> [Exercise] Reproduce the section of the listing that begins at the line containing "otherwise. *)" and finishes at the line containing "destruct xs as". Include both end lines and nothing beyond them.

> [Source material]
★ ★ ★ ★

(** * Block attributes and plain objects

    What the image block editor and the colour hook share: strict equality
    of values, object literals, and the attribute store of a block. *)

(** [a === b] on the values of [JSValue]: same kind and same content;
    objects by reference. *)
Definition js_strict_eq (a b : JSValue) : bool :=
  match a, b with
  | JSUndefined, JSUndefined => true
  | JSNull, JSNull => true
  | JSBool x, JSBool y => Bool.eqb x y
  | JSNumber x, JSNumber y => x =? y
  | JSString x, JSString y => String.eqb x y
  | JSObject x, JSObject y => Nat.eqb x y
  | _, _ => false
  end.

(** [a && b] of JavaScript: the left operand when it is falsy, the right one
    otherwise. *)
Definition js_and (a b : JSValue) : JSValue :=
  if truthy a then b else a.

(** An object literal: its entries, the one written last first, so that a
    later entry hides an earlier one with the same key. *)
Definition Obj : Type := list (string * JSValue).

(** The entry of a key, if the object has one. *)
Fixpoint obj_find (k : string) (o : Obj) : option JSValue :=
  match o with
  | [] => None
  | (k', v) :: rest => if String.eqb k k' then Some v else obj_find k rest
  end.
Lemma wizard_starts_at_first_open_step_witness :
  OnboardingWizard.currentStep
    (OnboardingWizard.initialState None false true) = 0%Z /\
  obj_get "github"
    (OnboardingWizard.steps (OnboardingWizard.initialState None true false))
  = Some true.
Proof.
  split.
  - exact (proj2 (proj2 (proj2 (wizard_starts_at_first_open_step
                                  None false true))) eq_refl).
  - exact (proj1 (proj2 (proj2 (wizard_starts_at_first_open_step
                                  None true false)))
             0 ltac:(simpl; lia)).
Defined.

(* ================================================================== *)
(** ** The Vercel connect button *)

Lemma concat_empty_cons (x : string) (xs : list string) :
  String.concat "" (x :: xs) = x ++ String.concat "" xs.
Proof.
  destruct xs as [|y ys]; simpl; [|reflexivity].
  induction x as [|c x IH]; simpl; [reflexivity | now rewrite <- IH].
Qed.

Lemma byte_hex_round_trip (b : Byte.byte) :
  VercelConnectButton.byte_of_hex
    (VercelConnectButton.padStart 2 "0"%char
       (VercelConnectButton.toString16 b)) = Some b.
Proof. destruct b; reflexivity. Qed.

Lemma byte_hex_shape (b : Byte.byte) :
  exists h l,
    VercelConnectButton.padStart 2 "0"%char
      (VercelConnectButton.toString16 b) = String h (String l "") /\
    VercelConnectButton.is_hex_lower h = true /\
    VercelConnectButton.is_hex_lower l = true.
Proof. destruct b; do 2 eexists; repeat split. Qed.

Lemma csrf_state_cons (b : Byte.byte) (random : list Byte.byte) :
  VercelConnectButton.csrf_state (b :: random)
  = VercelConnectButton.padStart 2 "0"%char
      (VercelConnectButton.toString16 b)
      ++ VercelConnectButton.csrf_state random.
Proof. unfold VercelConnectButton.csrf_state. simpl map.
  apply concat_empty_cons. Qed.

Lemma csrf_state_length (random : list Byte.byte) :
  String.length (VercelConnectButton.csrf_state random)
  = 2 * List.length random.
Proof.
  induction random as [|b random IH]; [reflexivity|].
  rewrite csrf_state_cons.
  destruct (byte_hex_shape b) as [h [l [-> _]]].
  simpl. rewrite IH. lia.
Qed.

Lemma csrf_state_hex (random : list Byte.byte) :
  forallb VercelConnectButton.is_hex_lower
    (list_ascii_of_string (VercelConnectButton.csrf_state random)) = true.
Proof.
  induction random as [|b random IH]; [reflexivity|].
  rewrite csrf_state_cons.
  destruct (byte_hex_shape b) as [h [l [-> [Hh Hl]]]].
  simpl. now rewrite Hh, Hl.
Qed.

(** X18.  The CSRF state is two lower-case hexadecimal digits per random
    byte, so 32 characters for the 16 bytes the button draws, and the bytes
    can be read back from it: different random bytes never give the same
    state. *)
Theorem csrf_state_is_hex_of_the_random_bytes :
  forall (random : list Byte.byte),
    String.length (VercelConnectButton.csrf_state random)
      = 2 * List.length random /\
    forallb VercelConnectButton.is_hex_lower
      (list_ascii_of_string (VercelConnectButton.csrf_state random)) = true /\
    (List.length random = 16 ->
     String.length (VercelConnectButton.csrf_state random) = 32) /\
    (forall random',
       VercelConnectButton.csrf_state random
         = VercelConnectButton.csrf_state random' ->
       random = random').
Proof.
  intro random.
  split; [apply csrf_state_length|]. split; [apply csrf_state_hex|]. split.
  - intro H16. rewrite csrf_state_length, H16. reflexivity.
  - induction random as [|b random IH]; intros random' Heq.
    + destruct random' as [|b' random']; [reflexivity|].
      rewrite csrf_state_cons in Heq.
      destruct (byte_hex_shape b') as [h' [l' [Hb' _]]].
      rewrite Hb' in Heq. discriminate.
    + destruct random' as [|b' random'].
      * rewrite csrf_state_cons in Heq.
        destruct (byte_hex_shape b) as [h [l [Hb _]]].
        rewrite Hb in Heq. discriminate.
      * rewrite !csrf_state_cons in Heq.
        pose proof (byte_hex_round_trip b) as Hrb.
        pose proof (byte_hex_round_trip b') as Hrb'.
        destruct (byte_hex_shape b) as [h [l [Hb _]]].
        destruct (byte_hex_shape b') as [h' [l' [Hb' _]]].
        rewrite Hb in Heq, Hrb. rewrite Hb' in Heq, Hrb'.
        simpl in Heq. injection Heq as Hh Hl Hrest.
        subst h' l'. f_equal; [congruence | now apply IH].
Qed.

Lemma csrf_state_is_hex_of_the_random_bytes_witness :
  String.length
    (VercelConnectButton.csrf_state VercelConnectButton.sample_random) = 32.
Proof.
  exact (proj1 (proj2 (proj2 (csrf_state_is_hex_of_the_random_bytes
                                VercelConnectButton.sample_random)))
           eq_refl).
Defined.

Lemma percent_shape (c : ascii) :
  exists h l,
    VercelConnectButton.percent c = String "%" (String h (String l "")) /\
    VercelConnectButton.uri_unreserved h = true /\
    VercelConnectButton.uri_unreserved l = true /\
    VercelConnectButton.HEX_VALUE h = Some (nat_of_ascii c / 16) /\
    VercelConnectButton.HEX_VALUE l = Some (nat_of_ascii c mod 16).
Proof.
  destruct c as [[] [] [] [] [] [] [] []]; do 2 eexists; repeat split.
Qed.

Lemma unreserved_not_percent (c : ascii) :
  VercelConnectButton.uri_unreserved c = true -> Ascii.eqb c "%" = false.
Proof.
  intro H. destruct (Ascii.eqb_spec c "%"%char) as [->|]; [|reflexivity].
  discriminate.
Qed.

Lemma percent_decode_encode (s : string) (fuel : nat) :
  String.length (VercelConnectButton.encodeURIComponent s) <= fuel ->
  VercelConnectButton.percent_decode fuel
    (VercelConnectButton.encodeURIComponent s) = Some s.
Proof.
  revert fuel. induction s as [|c s IH]; intros fuel Hfuel.
  - destruct fuel; reflexivity.
  - simpl VercelConnectButton.encodeURIComponent in *.
    destruct (VercelConnectButton.uri_unreserved c) eqn:Hc.
    + simpl in Hfuel. destruct fuel as [|fuel]; [lia|].
      simpl. rewrite (unreserved_not_percent c Hc).
      rewrite IH by lia. reflexivity.
    + destruct (percent_shape c) as [h [l [Hp [_ [_ [Hh Hl]]]]]].
      rewrite Hp in *. simpl in Hfuel.
      destruct fuel as [|fuel]; [lia|].
      simpl. rewrite Hh, Hl, IH by lia.
      match goal with
      | |- Some (String (ascii_of_nat ?x) _) = _ =>
          replace x with (nat_of_ascii c)
            by (pose proof (Nat.div_mod_eq (nat_of_ascii c) 16); lia)
      end.
      now rewrite ascii_nat_embedding.
Qed.

Lemma occurrences_app (c : ascii) (a b : string) :
  VercelConnectButton.occurrences c (a ++ b)
  = VercelConnectButton.occurrences c a + VercelConnectButton.occurrences c b.
Proof.
  induction a as [|x a IH]; simpl; [reflexivity|]. rewrite IH. lia.
Qed.
(* ===== verification/_CoqProject ===== *)
-Q . S2P
Prelude.v
Printf.v
Double.v
Timestamp.v
Buffer.v
ByteQueue.v
LogStream.v
Logger.v
StdSet.v
TimerQueue.v
Channel.v
EPollPoller.v
EventLoop.v
Registration.v
TimerLoop.v
Wakeup.v
TcpConnection.v
ConnInvariant.v
ConnSafety.v
ConnFrame.v
ConnLocality.v
ConnSimulation.v
ConnFlush.v
SharedLoop.v
Following.v
NonInterference.v
Sockets.v
Acceptor.v
EventLoopThread.v
TcpServer.v
ServerShutdown.v
ServerLoop.v
ServerRecovery.v
ConnRefinement.v
TcpClient.v
ClientRefinement.v
Examples.v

★ ★ ★ ★

> [Your solution]
    otherwise. *)
Definition js_and (a b : JSValue) : JSValue :=
  if truthy a then b else a.

(** An object literal: its entries, the one written last first, so that a
    later entry hides an earlier one with the same key. *)
Definition Obj : Type := list (string * JSValue).

(** The entry of a key, if the object has one. *)
Fixpoint obj_find (k : string) (o : Obj) : option JSValue :=
  match o with
  | [] => None
  | (k', v) :: rest => if String.eqb k k' then Some v else obj_find k rest
  end.
Lemma wizard_starts_at_first_open_step_witness :
  OnboardingWizard.currentStep
    (OnboardingWizard.initialState None false true) = 0%Z /\
  obj_get "github"
    (OnboardingWizard.steps (OnboardingWizard.initialState None true false))
  = Some true.
Proof.
  split.
  - exact (proj2 (proj2 (proj2 (wizard_starts_at_first_open_step
                                  None false true))) eq_refl).
  - exact (proj1 (proj2 (proj2 (wizard_starts_at_first_open_step
                                  None true false)))
             0 ltac:(simpl; lia)).
Defined.

(* ================================================================== *)
(** ** The Vercel connect button *)

Lemma concat_empty_cons (x : string) (xs : list string) :
  String.concat "" (x :: xs) = x ++ String.concat "" xs.
Proof.
  destruct xs as [|y ys]; simpl; [|reflexivity].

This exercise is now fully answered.